At Pinecastle, Fla., where the Navy shifted some of its aerial bombing exercises when it lost the use of the Vieques ranges in Puerto Rico , the local population is now starting to ask questions about why the military is there.

Most of the questions come from the growing campground population, estimated at 35,000 a year, that is located near the Pinecastle range in the Ocala National Forest.

"A lot of it is driven not by the fact we are doing anything wrong there," said Lang, "but what we do leaves a footprint, and we've got the whole population center coming closer and closer. It is a challenging situation."

Edwards, who oversees the Atlantic Fleet's environmental efforts, said encroachment on ranges and test sites is the biggest challenge facing the Navy today.

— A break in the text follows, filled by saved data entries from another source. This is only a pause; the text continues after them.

(** Row [rows[a]] receives row [a] of the source in its columns. *)
Lemma nth_assign_block_at (columns : list nat) :
  forall (rows : list nat) (x src : list (list A)) (a : nat),
    NoDup rows -> (a < length rows)%nat -> length src = length rows ->
    (nth a rows 0 < length x)%nat ->
    nth (nth a rows 0%nat) (assign_block x rows columns src) []
    = put (nth (nth a rows 0%nat) x []) columns (nth a src []).
Proof.
  induction rows as [|r rows IH]; intros x [|s src] a Hnd Ha Hl Hr;
    simpl in Ha, Hl; try lia.
  inversion Hnd as [|? ? Hnotin Hnd']; subst.
  rewrite assign_block_cons. destruct a as [|a]; cbn [nth] in *.
  - rewrite nth_assign_block_other by assumption.
    now apply ProbeFacts.nth_set_nth_eq.
  - assert (Hne : nth a rows 0%nat <> r).
    { intros E. apply Hnotin. rewrite <- E. apply nth_In. lia. }
    rewrite IH; try assumption; try lia.
    + now rewrite ProbeFacts.nth_set_nth_ne by congruence.
    + now rewrite ProbeFacts.length_set_nth.
Qed.

Lemma Forall_set_nth (P : list A -> Prop) (v : list A) :
  forall (x : list (list A)) (i : nat),
    Forall P x -> ((i < length x)%nat -> P v) ->
    Forall P (Probe.set_nth i v x).
Proof.
  intros x i H. revert i.
  induction H as [|h t Hh Ht IH]; intros [|i] Hv; simpl in *;
    constructor; auto.
  - apply Hv. lia.
  - apply IH. intros Hi. apply Hv. lia.
Qed.

(** Assigning a block keeps the length of every row. *)
Lemma assign_block_row_lengths (w : nat) (rows columns : list nat) :
  forall (x src : list (list A)),
    Forall (fun row => length row = w) x ->
    Forall (fun row => length row = w) (assign_block x rows columns src).
Proof.
  induction rows as [|r rows IH]; intros x [|s src] H; try exact H.
  rewrite assign_block_cons. apply IH. apply Forall_set_nth; [exact H |].
  intros Hr. rewrite PositionMoreFacts.length_put.
  rewrite Forall_forall in H. apply H. now apply nth_In.
Qed.

Lemma NoDup_corner_indices (w half0 half1 : nat) :
  (half0 + half1 <= w)%nat -> NoDup (corner_indices w half0 half1).
Proof.
  intros H. unfold corner_indices.
  apply NoDup_app; try apply seq_NoDup.
  intros i H0 H1. apply in_seq in H0, H1. lia.
Qed.

Lemma corner_indices_in_range (w half0 half1 : nat) :
  (half0 + half1 <= w)%nat ->
  Forall (fun i => (i < w)%nat) (corner_indices w half0 half1).
Proof.
  intros H. unfold corner_indices. apply Forall_app.
  split; apply Forall_forall; intros i Hi; apply in_seq in Hi; lia.
Qed.

Lemma length_corner_indices (w half0 half1 : nat) :
  length (corner_indices w half0 half1) = (half0 + half1)%nat.
Proof. unfold corner_indices. now rewrite length_app, !length_seq. Qed.

Lemma nth_corner_indices (w half0 half1 a : nat) :
  (a < half0 + half1)%nat ->
  nth a (corner_indices w half0 half1) 0%nat
  = if (a <? half0)%nat then a else (w - half1 + (a - half0))%nat.
Proof.
  intros H. unfold corner_indices.
  destruct (Nat.ltb_spec a half0).
  - rewrite app_nth1 by (rewrite length_seq; lia). now rewrite seq_nth.
  - rewrite app_nth2 by (rewrite length_seq; lia).
    rewrite length_seq, seq_nth by lia. reflexivity.
Qed.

"We will always find a way to operate," the Navy's Lang said. "Title 10 (of the U.S. Code) tells us what we are supposed to do as a military. On the one hand, the government tells us, `You will be trained and ready to go.' On the other hand, there are restrictions. . . .

"I do think there will continue to be a push for us to be more careful. I think there are a lot of groups out there trying to do the right thing, but we become the focal point of pressure. We will continue to engage those people and compromise where we can."

Lang is one of about 20 Navy lawyers trained in environmental law. He hopes there is no need for more.

"We need to remember why it is we exist," he said, "so the people who wear wings, surface warfare and dolphins (insignia) can go defend democracy.

"I am an enabler for that.

"If the day ever comes when there are more of me than there are of them, we'll know our priorities are way out of whack."